Kebakaran di Desa Adat Sade Lombok Tengah Rusak 75 Bangunan dan 320 Pelaku Pariwisata
Desa Adat Sade di Rembitan, Pujut, Lombok Tengah, yang dikenal dengan tradisi dan bangunan khas suku Sasak berusia sekitar 1.500 tahun, mengalami kebakaran hebat pada 22 Agustus 2026.

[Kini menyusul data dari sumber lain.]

(* ===== verification/CaseFold.v ===== *)
(** * Case folding of keys

    pkg/capability/json_fold.go and json_ambiguous.go.  Go's Unicode tables are the class
    [Unicode]: [SimpleFold] walks the orbit of a rune under simple case folding.  What the
    code relies on of them is [UnicodeLaws].  [EqualFold] is [strings.EqualFold]: rune-wise
    equality of orbits. *)
From stdpp Require Import base tactics list strings.
From Stdlib Require Import ZArith Lia Ascii String.
From S2P Require Import Prelude GoStrings GoPath Truncate Float64 Runes Capability.
#[local] Open Scope string_scope.
#[local] Open Scope Z_scope.
#[local] Arguments String.append : simpl nomatch.
Import GoPath Truncate Runes Capability.

(** [caseFold] is Unicode's simple case folding, which decides what two runes have the same
    case variants; [orbitMax] bounds the number of variants of a rune; the last two are the
    shortest decimals of a float64, with ([%v]) and without
    ([strconv.FormatFloat(f, 'f', -1, 64)]) an exponent. *)
Class Unicode := {
  SimpleFold : Z -> Z;
  caseFold : Z -> Z;
  orbitMax : nat;
  ToUpper : string -> string;
  ToLower : string -> string;
  FormatFloat : float64 -> string;
  FormatFixed : float64 -> string;
}.

Fixpoint iter (f : Z -> Z) (n : nat) (r : Z) : Z :=
  match n with
  | O => r
  | S n => f (iter f n r)
  end.

(** A scalar value and one of its case variants. *)
Definition variant {U : Unicode} (r x : Z) : Prop := valid_rune x = true /\ caseFold x = caseFold r.

(** The documentation of unicode.SimpleFold: "Among the code points equivalent to rune
    (including rune itself), SimpleFold returns the smallest rune > r if one exists, or else
    the smallest rune >= 0."  That walking on comes back to the rune is not said there and
    not assumed here: it is [CaseFold.SimpleFold_cycle] below. *)
Class UnicodeLaws (U : Unicode) : Prop := {
  SimpleFold_variant r : valid_rune r = true -> variant r (SimpleFold r);
  SimpleFold_above r x : valid_rune r = true -> variant r x -> r < x -> r < SimpleFold r <= x;
  SimpleFold_wraps r x : valid_rune r = true -> variant r x ->
    (forall y, variant r y -> y <= r) -> SimpleFold r <= x;
  variants_bounded r l : valid_rune r = true -> NoDup l -> Forall (variant r) l ->
    (List.length l <= orbitMax)%nat;
}.

Module CaseFold.
Section fold.
Context `{U : Unicode}.

(** ** Orbits *)

(** [b] is met on the walk from [a]. *)
Fixpoint meets (fuel : nat) (a b : Z) : bool :=
  (a =? b) || match fuel with O => false | S fuel => meets fuel (SimpleFold a) b end.

Definition sameOrbit (a b : Z) : bool := meets orbitMax a b.

Fixpoint all2 (f : Z -> Z -> bool) (a b : list Z) : bool :=
  match a, b with
  | [], [] => true
  | x :: a, y :: b => f x y && all2 f a b
  | _, _ => false
  end.

Definition EqualFold (a b : string) : bool := all2 sameOrbit (runesOf a) (runesOf b).

(** ** json_fold.go *)

Definition RuneSelf : Z := 128.

Definition preferredFoldRune (a b : Z) : Z :=
  let aASCII := a <? RuneSelf in
  let bASCII := b <? RuneSelf in
  if negb (Bool.eqb aASCII bASCII) then (if aASCII then a else b) else Z.max a b.

(** The walk from [f] back to [r]. *)
Fixpoint foldLoop (fuel : nat) (r f best : Z) : Z :=
  match fuel with
  | O => best
  | S fuel => if f =? r then best else foldLoop fuel r (SimpleFold f) (preferredFoldRune best f)
  end.

Definition canonicalFoldRune (r : Z) : Z := foldLoop orbitMax r (SimpleFold r) r.

Definition canonicalCaseFoldFrom (s : string) : string := encode (map canonicalFoldRune (runesOf s)).

(** The scan: what was read stays as it is until a rune is not its own representative. *)
Fixpoint foldScan (fuel : nat) (s : string) : string :=
  match fuel, s with
  | S fuel, String c s' =>
      let '(r, size) := DecodeRuneInString s in
      if negb (canonicalFoldRune r =? r) || ((r =? RuneError) && (size =? 1)%nat)
      then canonicalCaseFoldFrom s
      else take_str size s ++ foldScan fuel (drop_str size s)
  | _, _ => EmptyString
  end.

Definition canonicalCaseFold (s : string) : string := foldScan (String.length s) s.

Definition FoldJSONKey (key : string) : string := canonicalCaseFold key.

(** ** json_ambiguous.go *)

Definition maxAmbiguousKeyScanDepth : nat := 64.

Inductive ambiguityRefusal :=
| TooDeep (path : string)
| SameName (prior key path : string).

Fixpoint seen_lookup (folded : string) (seen : list (string * string)) : option string :=
  match seen with
  | [] => None
  | (f, key) :: seen' => if String.eqb folded f then Some key else seen_lookup folded seen'
  end.

(** The walk of a parsed document, in which an object keeps its members in the order and
    with the duplicates of the text. *)
Fixpoint scanAmbiguousKeys (v : value) (path : string) (depth : nat) : option ambiguityRefusal :=
  match v with
  | VObject members =>
      if (maxAmbiguousKeyScanDepth <=? depth)%nat then Some (TooDeep path)
      else
        (fix scanObjectMembers (members : list (string * value)) (seen : list (string * string)) :=
          match members with
          | [] => None
          | (key, v) :: members =>
              let folded := FoldJSONKey key in
              match seen_lookup folded seen with
              | Some prior => Some (SameName prior key path)
              | None =>
                  match scanAmbiguousKeys v (path ++ "." ++ key) (S depth) with
                  | Some e => Some e
                  | None => scanObjectMembers members ((folded, key) :: seen)
                  end
              end
          end) members []
  | VArray l =>
      if (maxAmbiguousKeyScanDepth <=? depth)%nat then Some (TooDeep path)
      else
        (fix scanElements (l : list value) (i : nat) :=
          match l with
          | [] => None
          | e :: l =>
              match scanAmbiguousKeys e (path ++ "[" ++ itoa (Z.of_nat i) ++ "]") (S depth) with
              | Some e => Some e
              | None => scanElements l (S i)
              end
          end) l 0%nat
  | _ => None
  end.

Definition RefuseAmbiguousJSONKeys (doc : value) : option ambiguityRefusal := scanAmbiguousKeys doc "" 0.

(** ** The representative of an orbit *)

Definition Orb (a b : Z) : Prop := exists n, b = iter SimpleFold n a.

Lemma iter_add n m r : iter SimpleFold (n + m) r = iter SimpleFold n (iter SimpleFold m r).
Proof. induction n as [|n IH]; cbn; [done | by rewrite IH]. Qed.

Lemma iter_shift n r : iter SimpleFold n (SimpleFold r) = SimpleFold (iter SimpleFold n r).
Proof. induction n as [|n IH]; cbn; [done | by rewrite IH]. Qed.

(** ASCII first, then by value. *)
Definition pref_le (a b : Z) : Prop :=
  if Bool.eqb (a <? RuneSelf) (b <? RuneSelf) then a <= b else RuneSelf <= a.

Lemma pref_le_refl a : pref_le a a.
Proof. unfold pref_le. rewrite Bool.eqb_reflx. lia. Qed.

Lemma pref_le_trans a b c : pref_le a b -> pref_le b c -> pref_le a c.
Proof.
  unfold pref_le, RuneSelf. destruct (Z.ltb_spec a 128), (Z.ltb_spec b 128), (Z.ltb_spec c 128); cbn; lia.
Qed.

Lemma pref_le_antisym a b : pref_le a b -> pref_le b a -> a = b.
Proof. unfold pref_le, RuneSelf. destruct (Z.ltb_spec a 128), (Z.ltb_spec b 128); cbn; lia. Qed.

Lemma preferred_max a b :
  pref_le a (preferredFoldRune a b) /\ pref_le b (preferredFoldRune a b) /\
  (preferredFoldRune a b = a \/ preferredFoldRune a b = b).
Proof.
  unfold preferredFoldRune, pref_le, RuneSelf.
  destruct (Z.ltb_spec a 128), (Z.ltb_spec b 128); cbn [negb Bool.eqb];
    try destruct (Z.max_spec a b) as [[? ->]|[? ->]];
    repeat match goal with |- context [?x <? 128] => destruct (Z.ltb_spec x 128) end; cbn; lia.
Qed.

Context {L : UnicodeLaws U}.

(** ** The walk comes back

    [SimpleFold] goes up to the next variant and from the greatest to the least, so it
    reaches every variant; it is injective on the variants of a rune, and these are at most
    [orbitMax], so two of the first [orbitMax + 1] runes of the walk are equal and the walk
    has returned to its start. *)

Lemma SimpleFold_valid r : valid_rune r = true -> valid_rune (SimpleFold r) = true.
Proof. intros Hr. apply (SimpleFold_variant r Hr). Qed.

Lemma variant_refl r : valid_rune r = true -> variant r r.
Proof. done. Qed.

Lemma variant_sym a b : valid_rune a = true -> variant a b -> variant b a.
Proof. intros Ha [Hb E]. by split. Qed.

Lemma variant_trans a b c : variant a b -> variant b c -> variant a c.
Proof. intros [Hb E] [Hc E']. split; [done | congruence]. Qed.

Lemma iter_variant n r : valid_rune r = true -> variant r (iter SimpleFold n r).
Proof.
  intros Hr. induction n as [|n IH]; [by apply variant_refl|]. cbn [iter].
  eapply variant_trans; [done|]. apply SimpleFold_variant, IH.
Qed.

(** Of two variants the smaller does not go where the greater goes. *)
Lemma SimpleFold_lt a b : valid_rune a = true -> variant a b -> a < b -> SimpleFold a <> SimpleFold b.
Proof.
  intros Ha Hab Hlt E. destruct (SimpleFold_above a b Ha Hab Hlt) as [H1 H2].
  pose proof (variant_sym _ _ Ha Hab) as Hba.
  assert (forall y, variant b y -> y <= b) as Hmax.
  { intros y Hy. destruct (Z.le_gt_cases y b) as [|Hb]; [done|].
    destruct (SimpleFold_above b y (proj1 Hab) Hy Hb). lia. }
  pose proof (SimpleFold_wraps b a (proj1 Hab) Hba Hmax). lia.
Qed.

Lemma SimpleFold_inj a b : valid_rune a = true -> variant a b -> SimpleFold a = SimpleFold b -> a = b.
Proof.
  intros Ha Hab E. destruct (Z.lt_trichotomy a b) as [H|[H|H]]; [| done |].
  - by apply SimpleFold_lt in H.
  - apply SimpleFold_lt in H; [congruence | apply Hab | by apply variant_sym].
Qed.

Lemma iter_cancel r i : valid_rune r = true -> forall j,
  iter SimpleFold i r = iter SimpleFold (i + j) r -> iter SimpleFold j r = r.
Proof.
  intros Hr. induction i as [|i IH]; intros j E; [done|]. apply IH. cbn [iter Nat.add] in E.
  apply SimpleFold_inj in E; [done | by apply iter_variant |].
  apply variant_trans with r; [apply variant_sym; [done|] |]; by apply iter_variant.
Qed.

Lemma NoDup_walk r n : valid_rune r = true ->
  (forall p, (1 <= p <= n)%nat -> iter SimpleFold p r <> r) ->
  NoDup (map (fun i => iter SimpleFold i r) (seq 0 (S n))).
Proof.
  intros Hr Hp. apply NoDup_fmap_2_strong; [| apply NoDup_seq].
  assert (forall i j, (i <= j <= n)%nat -> iter SimpleFold i r = iter SimpleFold j r -> i = j) as Hle.
  { intros i j Hij E. destruct (decide (i = j)) as [|Hne]; [done|]. exfalso. apply (Hp (j - i)%nat); [lia|].
    apply (iter_cancel r i Hr). by replace (i + (j - i))%nat with j by lia. }
  intros i j Hi%elem_of_seq Hj%elem_of_seq E.
  destruct (Nat.le_ge_cases i j); [apply Hle; [lia | done] | symmetry; apply Hle; [lia | done]].
Qed.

Kebakaran tersebut menyebabkan kerusakan parah pada 75 bangunan adat, termasuk rumah tradisional, toko seni, lumbung alang, dan fasilitas umum lainnya. Dampak lain yang tercatat adalah terdampaknya 189 kepala keluarga serta 320 pelaku pariwisata yang menggantungkan hidup pada desa wisata ini.
Bangunan khas Desa Sade, yang dikenal sebagai bale, memiliki atap ijuk dan struktur bambu tanpa paku, serta dinding anyaman bambu yang langsung beralaskan tanah. Keunikan ini menjadi daya tarik wisata yang meningkat sejak pembukaan Bandara Internasional Lombok Praya pada 2011.
Menteri Pariwisata Widiyanti Putri Wardhana menegaskan perlunya rencana jangka panjang untuk rekonstruksi Desa Adat Sade. Rencana tersebut akan melibatkan kementerian, lembaga terkait, pemerintah daerah, mitra, serta masyarakat adat agar proses pemulihan sesuai dengan kebutuhan dan kearifan lokal.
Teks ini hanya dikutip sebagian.